Hanspeter Spek - EVP Pharmaceutical Operations
I would make reference to what my friend Gerard said before. Gerard said we are confident that we launch the product before the end of the summer and next week is well before the end of the summer. So please take it cryptically, as it is being said.
Edmund Kim - Analyst
Thank you. And secondly, Sanofi had also indicated early in the morning that it would be competitive on length of usage, the maintenance and price. So given those comments, do you expect to receive a maintenance claim as measured by WASO at eight hours?
Hanspeter Spek - EVP Pharmaceutical Operations
We have requested this and yes, of course, we are confident.
Edmund Kim - Analyst
Great. Thank you.
Operator
Thank you. [OPERATOR INSTRUCTIONS]. We take our next question from Elizabeth Mitchell from MainFirst. Please go ahead.
Elizabeth Mitchell - Analyst
Hello. My question is about the stopping more recruitment to the Amadeus by comparing that to trial. Could you tell me, first of all, in terms of the study design, why didn't you just in the first place have the same number of patients in the clapidogrel trial as in the idraparinux trial?
And secondly, why did you decide actually not to double the number of patients in it, because it seems to me it's actually quite cheap to recruit patients for that type of study?
And finally, just as an option, couldn't -- to get more events, couldn't you just carry the study on longer? If you wait long enough, you would get more events.

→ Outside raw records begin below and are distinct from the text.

(** [downloadGPX], on the [images] of the state: the state it leaves and
    what it does to the page. *)
Definition downloadGPX (st : MapState) : MapState * list effect :=
  if Nat.eqb (List.length (images st)) 0 then
    (setError (Some no_coordinates_message) st, [])
  else
    match generateGPX (images st) with
    | Returned gpxData =>
        let url := createObjectURL gpxData in
        (st,
         [CreateObjectURL gpxData "application/gpx+xml" url;
          AppendAnchor url "photo-route.gpx";
          ClickAnchor url "photo-route.gpx";
          RemoveAnchor url "photo-route.gpx";
          RevokeObjectURL url])
    | Threw _ => (setError (Some generating_error_message) st, [])
    end.

(** The text [content], parsed with [mime], has the segment points of
    [data] as its [trkpt] elements, one each, in order. *)
Definition track_read_back (mime content : string) (data : GPXData) : Prop :=
  Forall2 writes_point (segmentPoints data)
    (getElementsByTagName (parseFromString content mime) "trkpt").

End Platform.

End GpxExport.

(* ================================================================= *)
(** ** Metadata viewer ([handleMetadataUpload] of App.tsx)            *)
(* ================================================================= *)

Module MetadataTab.
Import Types JS Files.

(** The state of the metadata tab. *)
Record MetadataState : Type := mkMetadataState {
  metadataImage : option File;
  metadata : option Exif;
  metadataLoading : bool;
  metadataError : option string
}.
(** * Medical laboratory: access policy, patient provisioning, analysis lifecycle

    A shallow embedding of the Django application under [src/]:
    - [users/models.py]      : [User] and its derived role properties;
    - [medical_lab/models.py]: [Patient] (with [age] and [save]) and
                               [Analysis] (with [save]);
    - [medical_lab/signals.py]: the [pre_save] receiver
                               [handle_analysis_status_change];
    - [medical_lab/forms.py], [users/forms.py]: the birth-date validators
                               and [PatientWithUserForm.save];
    - [medical_lab/serializers.py]: which fields the serializers write;
    - [medical_lab/views.py] : permission classes, the two view sets and the
                               HTML views.

    Tables are lists of rows in insertion order, each row carrying its
    primary key.  Python exceptions are values of [exn]; an operation that
    touches the database is a function from the store to a result and the
    store it leaves behind (Django runs in autocommit mode: what was written
    before an exception stays written).  The clock is an input: an operation
    that reads [date.today()] takes the day [today], one that reads
    [timezone.now()] takes the instant [now] of the request. *)

From Stdlib Require Import ZArith List String Bool Arith Lia.
Import ListNotations.

Local Open Scope string_scope.
Local Open Scope Z_scope.

(** ** Python values and exceptions *)

Inductive exn : Type :=
| ValueError
| TypeError
| AttributeError
| DoesNotExist
| MultipleObjectsReturned
| IntegrityError
| ValidationError.

Inductive result (A : Type) : Type :=
| Ok (a : A)
| Raise (e : exn).

Arguments Ok {A} a.
Arguments Raise {A} e.

Definition is_ok {A} (r : result A) : bool :=
  match r with Ok _ => true | Raise _ => false end.

(** ** [datetime.date] *)

Record date : Type := mkdate { year : Z; month : Z; day : Z }.

Definition is_leap (y : Z) : bool :=
  (y mod 4 =? 0) && (negb (y mod 100 =? 0) || (y mod 400 =? 0)).

Definition days_in_month (y m : Z) : Z :=
  if m =? 2 then (if is_leap y then 29 else 28)
  else if (m =? 4) || (m =? 6) || (m =? 9) || (m =? 11) then 30
  else 31.

Definition date_fields_ok (y m d : Z) : bool :=
  (1 <=? y) && (y <=? 9999) && (1 <=? m) && (m <=? 12)
  && (1 <=? d) && (d <=? days_in_month y m).

(** The constructor [date(y, m, d)]: [ValueError] outside the calendar. *)
Definition date_new (y m d : Z) : result date :=
  if date_fields_ok y m d then Ok (mkdate y m d) else Raise ValueError.

Definition date_valid (x : date) : Prop :=
  date_fields_ok (year x) (month x) (day x) = true.

(** [a < b] and [a > b] on dates compare (year, month, day). *)
Definition date_ltb (a b : date) : bool :=
  (year a <? year b)
  || ((year a =? year b)
      && ((month a <? month b)
          || ((month a =? month b) && (day a <? day b)))).

Definition date_gtb (a b : date) : bool := date_ltb b a.

Definition date_leb (a b : date) : bool := negb (date_ltb b a).

Definition days_before_year (y : Z) : Z :=
  let p := y - 1 in p * 365 + p / 4 - p / 100 + p / 400.

Fixpoint days_before_month_aux (y : Z) (k : nat) : Z :=
  match k with
  | O => 0
  | S k' => days_before_month_aux y k' + days_in_month y (Z.of_nat k)
  end.

Definition days_before_month (y m : Z) : Z :=
  days_before_month_aux y (Z.to_nat (m - 1)).

Definition toordinal (x : date) : Z :=
  days_before_year (year x) + days_before_month (year x) (month x) + day x.

(** [(a - b).days] *)
Definition days_between (a b : date) : Z := toordinal a - toordinal b.

(** A model attribute that holds either nothing, a [date], or a string
    (Django does not convert a value assigned to a [DateField] until the
    row is written). *)
Inductive pyval : Type :=
| PNone
| PDate (d : date)
| PStr (s : string).

Definition truthy (v : pyval) : bool :=
  match v with
  | PNone => false
  | PDate _ => true
  | PStr s => negb (s =? "")%string
  end.

(** [v > today] where [today] is a [date]: only another [date] can be
    ordered against it. *)
Definition pyval_gt_date (v : pyval) (today : date) : result bool :=
  match v with
  | PDate d => Ok (date_gtb d today)
  | PNone | PStr _ => Raise TypeError
  end.

(** ** users/models.py *)

Record User : Type := mkUser {
  u_pk : nat;
  u_email : string;
  u_last_name : string;
  u_first_name : string;
  u_birth_date : option date;
  u_gender : string;
  u_phone : option string;
  u_is_superuser : bool;
  u_groups : list string
}.

Definition in_group (name : string) (u : User) : bool :=
  existsb (String.eqb name) (u_groups u).

Definition is_administrator (u : User) : bool :=
  in_group "administrators" u || u_is_superuser u.

Definition is_moderator (u : User) : bool :=
  in_group "moderators" u.

Definition is_regular_user (u : User) : bool :=
  negb (is_administrator u || is_moderator u).

(** [request.user]: the anonymous user or a stored account. *)
Inductive RequestUser : Type :=
| AnonymousUser
| Account (u : User).


(** ** medical_lab/models.py: rows *)

Record Patient : Type := mkPatient {
  p_pk : option nat;
  p_last_name : string;
  p_first_name : string;
  p_birth_date : pyval;
  p_gender : string;
  p_phone : option string;
  p_email : option string;
  p_created_by : nat
}.

Record Analysis : Type := mkAnalysis {
  a_pk : option nat;
  a_patient : nat;
  a_analysis_type : nat;
  a_status : string;
  a_completion_date : option Z;
  a_result : string;
  a_notes : string;
  a_lab_technician : option nat
}.

Definition STATUS_CHOICES : list (string * string) :=
  [ ("registered", "Registered");
    ("in_progress", "In progress");
    ("completed", "Completed");
    ("cancelled", "Cancelled") ].

(** [Patient.age], read on the day [today]. *)
Definition Patient_age (today : date) (self : Patient) : result (option Z) :=
  if negb (truthy (p_birth_date self)) then Ok None
  else
    match p_birth_date self with
    | PDate b =>
        let age := year today - year b in
        match date_new (year today) (month b) (day b) with
        | Raise e => Raise e
        | Ok birthday =>
            if date_ltb today birthday then Ok (Some (age - 1))
            else Ok (Some age)
        end
    | PNone | PStr _ => Raise AttributeError
    end.

(** ** The store and the monad of database operations *)

(** A message in [django.core.mail.outbox], which the tests read. *)
Record EmailMessage : Type := mkEmail {
  m_analysis : option nat;
  m_to : list (option string)
}.

Record Store : Type := mkStore {
  users : list User;
  group_names : list string;
  patients : list Patient;
  analyses : list Analysis;
  outbox : list EmailMessage
}.

Definition M (A : Type) : Type := Store -> result A * Store.

Definition ret {A} (a : A) : M A := fun st => (Ok a, st).

Definition raise {A} (e : exn) : M A := fun st => (Raise e, st).

Definition bind {A B} (m : M A) (k : A -> M B) : M B :=
  fun st =>
    match m st with
    | (Ok a, st') => k a st'
    | (Raise e, st') => (Raise e, st')
    end.

Notation "x <- m ;; k" := (bind m (fun x => k))
  (at level 61, m at next level, right associativity).

Definition set_patients (ps : list Patient) (st : Store) : Store :=
  mkStore (users st) (group_names st) ps (analyses st) (outbox st).

Definition set_analyses (xs : list Analysis) (st : Store) : Store :=
  mkStore (users st) (group_names st) (patients st) xs (outbox st).

Definition set_users (us : list User) (st : Store) : Store :=
  mkStore us (group_names st) (patients st) (analyses st) (outbox st).

(** Primary keys: the next key of a table is one more than the largest
    key handed out so far. *)
Definition pk_of (o : option nat) : nat :=
  match o with Some n => n | None => O end.

Definition next_pk (keys : list nat) : nat := S (fold_right Nat.max O keys).

Definition has_pk (pk : nat) (o : option nat) : bool :=
  match o with Some n => Nat.eqb n pk | None => false end.

Definition find_patient (pk : nat) (st : Store) : option Patient :=
  find (fun p => has_pk pk (p_pk p)) (patients st).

Gerard Le Fur - SEVP, Science & Medical Affairs
Again, it's always difficult to choose when you have such a proposal. First of all, I would say fortunately for the patient, apparently right now people are very well treated in atrial fibrillation when we tried to see whether they are even associated with thromboembolism.

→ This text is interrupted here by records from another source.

(** X23.  A saved record is listed: when the file written by
    [save_candidate] is directly in the candidates directory (the file name
    has no slash), every listing that [get_all_candidates] then returns
    contains the document of the record. *)
Theorem saved_record_is_listed (now1 now2 : DataHandler.DateTime) (ref : nat)
    (w after : DataHandler.World) (d : gmap string Value)
    (path filename : string) (candidates : list DataHandler.Json) :
  DataHandler.heap w !! ref = Some d ->
  DataHandler.save_candidate now1 now2 ref w = (Ok path, after) ->
  DataHandler.name_in DataHandler.CANDIDATES_DIR path = Some filename ->
  DataHandler.get_all_candidates (DataHandler.fs after) = Ok candidates ->
  In (DataHandler.dict_to_json (stamped now1 d)) candidates.
Proof.
  intros Hd Hsave Hname.
  destruct (saved_file _ _ _ _ _ _ _ Hd Hsave)
    as (Hfile & Htruthy & who & Hpath).
  destruct (name_in_join _ _ Hname) as [Hshape Hjoin].
  unfold DataHandler.get_all_candidates, DataHandler.listdir.
  destruct (DataHandler.fs after !! DataHandler.CANDIDATES_DIR)
    as [[| | |c]|]; try discriminate.
  intros Hrun. apply (collect_candidates_lists _ _ _ _ _ Hrun). right.
  exists filename. split.
  - apply list_elem_of_In, list_elem_of_omap.
    exists (path, DataHandler.Regular
                    (DataHandler.Document
                       (DataHandler.dict_to_json (stamped now1 d)))).
    split; [now apply elem_of_map_to_list|exact Hname].
  - unfold record_of. rewrite Hjoin, Hfile, Htruthy.
    assert (Hjson : PyStr.endswith ".json" filename = true); [|now rewrite Hjson].
    rewrite Hshape in Hpath. unfold record_path, DataHandler.join in Hpath.
    set (stem := name_slug who ++ "_" ++ DataHandler.strftime now2) in *.
    assert (Hfn : name_slug who ++ "_" ++ DataHandler.strftime now2 ++ ".json"
                  = stem ++ ".json")
      by (unfold stem; now rewrite !sapp_assoc).
    rewrite Hfn in Hpath.
    destruct (PyStr.startswith "/" (stem ++ ".json")) eqn:Hroot.
    + apply startswith_inv in Hroot as [post Hroot].
      rewrite Hroot in Hpath. discriminate Hpath.
    + cbn in Hpath. injection Hpath as Heq.
      change (filename = stem ++ ".json") in Heq.
      rewrite Heq. apply endswith_append.
Qed.


Lemma saved_record_is_listed_witness :
  let now := DataHandler.mkDateTime 2026 11 3 17 31 5 0 in
  let record : gmap string Value :=
    <["status" := VStr "screened"]> (<["name" := VStr "Ada Lovelace"]> ∅) in
  let w :=
    DataHandler.mkWorld (<[0 := record]> ∅)
      (<["data/candidates/notes.txt" :=
           DataHandler.Regular DataHandler.Garbage]>
         (<["data/candidates" := DataHandler.Directory]> ∅)) in
  let path := "data/candidates/ada_lovelace_20261103_173105.json" in
  let after := snd (DataHandler.save_candidate now now 0 w) in
  let listed := [DataHandler.dict_to_json (stamped now record)] in
  DataHandler.get_all_candidates (DataHandler.fs after) = Ok listed /\
  In (DataHandler.dict_to_json (stamped now record)) listed.
Proof.
  intros now record w path after listed.
  assert (Hrecord : DataHandler.heap w !! 0 = Some record)
    by (vm_compute; reflexivity).
  assert (Hsave : DataHandler.save_candidate now now 0 w = (Ok path, after))
    by (vm_compute; reflexivity).
  assert (Hname :
            DataHandler.name_in DataHandler.CANDIDATES_DIR path =
            Some "ada_lovelace_20261103_173105.json")
    by (vm_compute; reflexivity).
  assert (Hlist :
            DataHandler.get_all_candidates (DataHandler.fs after) = Ok listed)
    by (vm_compute; reflexivity).
  exact (conj Hlist
           (saved_record_is_listed now now 0 w after record path
              "ada_lovelace_20261103_173105.json" listed
              Hrecord Hsave Hname Hlist)).
Defined.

The number of patients, when you have to double the number of patients, it's really a little bit complicated to go on and to decide to do so. Because you know it is a proposal from the steering committee and if you consider in the active trial, the increase of 1,500 patients is roughly a little bit between 10 to 15%, which is not too much. But to double the number of patients is quite complicated to manage. And for that reason, we believe that it's more interesting for the Company to decide to not to double the number of patients, because that means that possibly the study will be futile. So that is to say that we will be unable to detect any difference. So for all these reasons, it's certainly very difficult to double the size of a study, never.
Elizabeth Mitchell - Analyst
But why were the numbers of patients not similar in the first place? Therefore, you know you are going to get similar statistical significance.
Gerard Le Fur - SEVP, Science & Medical Affairs
Well, keep in mind this is a proposal from the steering committee but maybe it's in the wrong way. So when you decide to double the size, this does not mean that you will be sure to be, let's say, to reach the primary endpoint. So we had the feeling that with such a huge increase in patients, maybe it's a little bit too risky and it will take quite a lot of time to do so.
For all these reasons, and the steering committee agree, we decided not to follow this proposal, which was only a proposal. And we had to choose and we decided to do it with the clopidogrel group. I'll just remind you that in the so-called Van Gogh, the three other Phase III studies, apparently all the patients are recruited. And apparently we have enough, let's say, events in order to possibly see a difference between idraparinux and the reference compound.
So for that reason, we prefer to stop the recruitment and we'll see with the patients we have right now, which are close to 5,000 patients, whether we can find -- reach the primary endpoint or not.
Elizabeth Mitchell - Analyst
Okay. Thank you very much.
Operator
Thank you. Gentlemen, we don't have any further questions.
Jean-Francois Dehecq - Chairman & CEO
So thank you very much for your time and see you soon.